Ashley Furniture has agreed to pay $1.75 million in fines and open its safety program to federal scrutiny in a corporate-wide settlement agreement with OSHA. The company’s problems started when a worker lost three fingers while operating a machine without a proper guard.
The nation’s largest home furnishing retailer has agreed to correct all cited violations, pay the reduced (from $2.28 million) fine and implement a number of safety measures. Ashley Furniture will:
- hire a Vice President for Safety responsible for managing a corporate-wide program to identify and evaluate prevention and control of machine hazards, particularly those that lead to amputations
- involve employees in the implementation of the machine safety program
- submit status reports to OSHA annually during the two-year term of the agreement
- conduct periodic audits of facilities to identify machine hazards, and
- review the effectiveness of the machine hazard program annually.

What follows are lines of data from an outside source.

(** An administrator opens the record again, and rejects it, after the approval. *)
Lemma decisions_final_witness :
  registered (pending_enrollments (s_tables rejected_late)) ∧
  ∃ r, e_status r = APPROVED ∧ e_cert_pem r = Some "aR" ∧ r ∈ pending_enrollments (s_tables rejected_late).
Proof.
  destruct paper_approved as (r & Hl & Hk & Hfp & Hst & Hc).
  assert (registered (pending_enrollments (s_tables PaperPki.approved_once))) as Hreg.
  { rewrite Hl. split; [apply NoDup_singleton|]. constructor; [by apply paper_possessed|constructor]. }
  assert (rtc (desk_step PaperPki.env) (PaperPki.approved_once, []) (rejected_late, [])) as Hrun
    by (apply rtc_once, desk_call;
        exact (step_reject PaperPki.env PaperPki.approved_once 2000000 2000000 2000000 "s1" "no" "root")).
  destruct (decisions_final PaperPki.env PaperPki.approved_once rejected_late [] [] Hreg Hrun) as [Hreg' Hkeep].
  split; [exact Hreg'|]. destruct (Hkeep r) as (r' & Hr' & _ & _ & _ & Hsame); [rewrite Hl; by left|].
  rewrite Hsame in Hr' by (by rewrite Hst || apply not_elem_of_nil). exists r. by split_and!.
Defined.

(** The same database with another certificate and another agent. *)
Definition other_secret : registry_state :=
  with_tables (with_enrollments
    (map (approved_record "1970-01-01T00:00:01+00:00" "acme::mallory" (PaperPki.approval "mallory") "dR")
      (pending_enrollments (s_tables PaperPki.approved_once))) (s_tables PaperPki.approved_once)) PaperPki.approved_once.

Lemma decision_hidden_witness :
  fst (enrollment_status_endpoint PaperPki.env 0 2000000 "10.0.0.1" "s1" "" PaperPki.approved_once)
  = fst (enrollment_status_endpoint PaperPki.env 0 2000000 "10.0.0.1" "s1" "" other_secret).
Proof.
  apply (decision_hidden PaperPki.env 0 2000000 "10.0.0.1" "s1" "" PaperPki.approved_once other_secret).
  - destruct paper_approved as (r & Hl & Hk & Hfp & Hst & Hc). split; [reflexivity|]. split; [reflexivity|].
    unfold find_enrollment, other_secret. cbn [s_tables with_tables pending_enrollments with_enrollments].
    rewrite Hl. cbn [map list_find e_session_id approved_record].
    destruct (decide (e_session_id r = "s1")); [|exact I]. by split_and!.
  - intros r Hr. reflexivity.
Defined.

Lemma approvals_recorded_witness :
  ∃ answer s', admin_approve PaperPki.env (Some ("token", "root")) "token" (Some PaperPki.manager)
      (PaperPki.clock_at 3000000) 6 false "s2" "alpha" ["order.read"] [] PaperPki.requested_again = (Ret answer, s') ∧
    answer = "acme::alpha" ∧
    ∃ c, in_trail (auditing_of PaperPki.env) c s' ∧ c_action c = "agent.cert_rotated".
Proof.
  destruct (returned (admin_approve PaperPki.env (Some ("token", "root")) "token" (Some PaperPki.manager)
    (PaperPki.clock_at 3000000) 6 false "s2" "alpha" ["order.read"] []) PaperPki.requested_again) as [answer Ha];
    [vm_compute; reflexivity|].
  assert (sound PaperPki.requested_again) as Hs.
  { assert (w_table (trail PaperPki.requested_again) = []) as Ht by (vm_compute; reflexivity).
    unfold sound. rewrite Ht. constructor. }
  destruct (approvals_recorded PaperPki.env (Some ("token", "root")) "token" PaperPki.manager
    (PaperPki.clock_at 3000000) 6 false "s2" "alpha" ["order.read"] [] PaperPki.requested_again _ answer
    quiet_polite quiet_deny Hs Ha) as (Hans & _ & c & Hin & _ & Hact).
  exists answer, (snd (admin_approve PaperPki.env (Some ("token", "root")) "token" (Some PaperPki.manager)
    (PaperPki.clock_at 3000000) 6 false "s2" "alpha" ["order.read"] [] PaperPki.requested_again)).
  split; [exact Ha|]. split; [rewrite Hans; vm_compute; reflexivity|]. exists c. split; [exact Hin|].
  assert (∃ g, find_row (canonical_id PaperPki.manager "alpha") (agents (s_tables PaperPki.requested_again)) = Some g) as [g Hg]
    by (eexists; vm_compute; reflexivity).
  rewrite Hg in Hact. exact (proj1 Hact).
Defined.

The agreement resolves all pending OSHA citations at Ashley’s plants in Arcadia and Whitehall, WI, and Ecru and Ripley, MS.
OSHA issued the bulk of the original fines ($1,766,000) following an inspection at the Arcadia plant in July 2014. The inspection was prompted after a worker lost three fingers while operating a woodworking machine without required safety mechanisms.
The plant, which employs 4,500 workers, recorded more than 1,000 work-related injuries in a three-and-a-half year period.
Most of the citations were for machine guarding and hazardous energy (lockout/tagout) violations. OSHA upped the number of violations by citing Ashley machine-by-machine in some cases.
The total fine ballooned because 12 violations were categorized as willful and another dozen were labeled repeat. OSHA issued the maximum $70,000 fine for each of those 24 violations.
Ashley Furniture was also placed in the Severe Violator Enforcement Program which mandates follow-up inspections.
When these violations were first issued, OSHA administrator David Michaels noted Ashley disregarded its own corporate safety manuals to encourage workers to increase productivity and meet deadlines.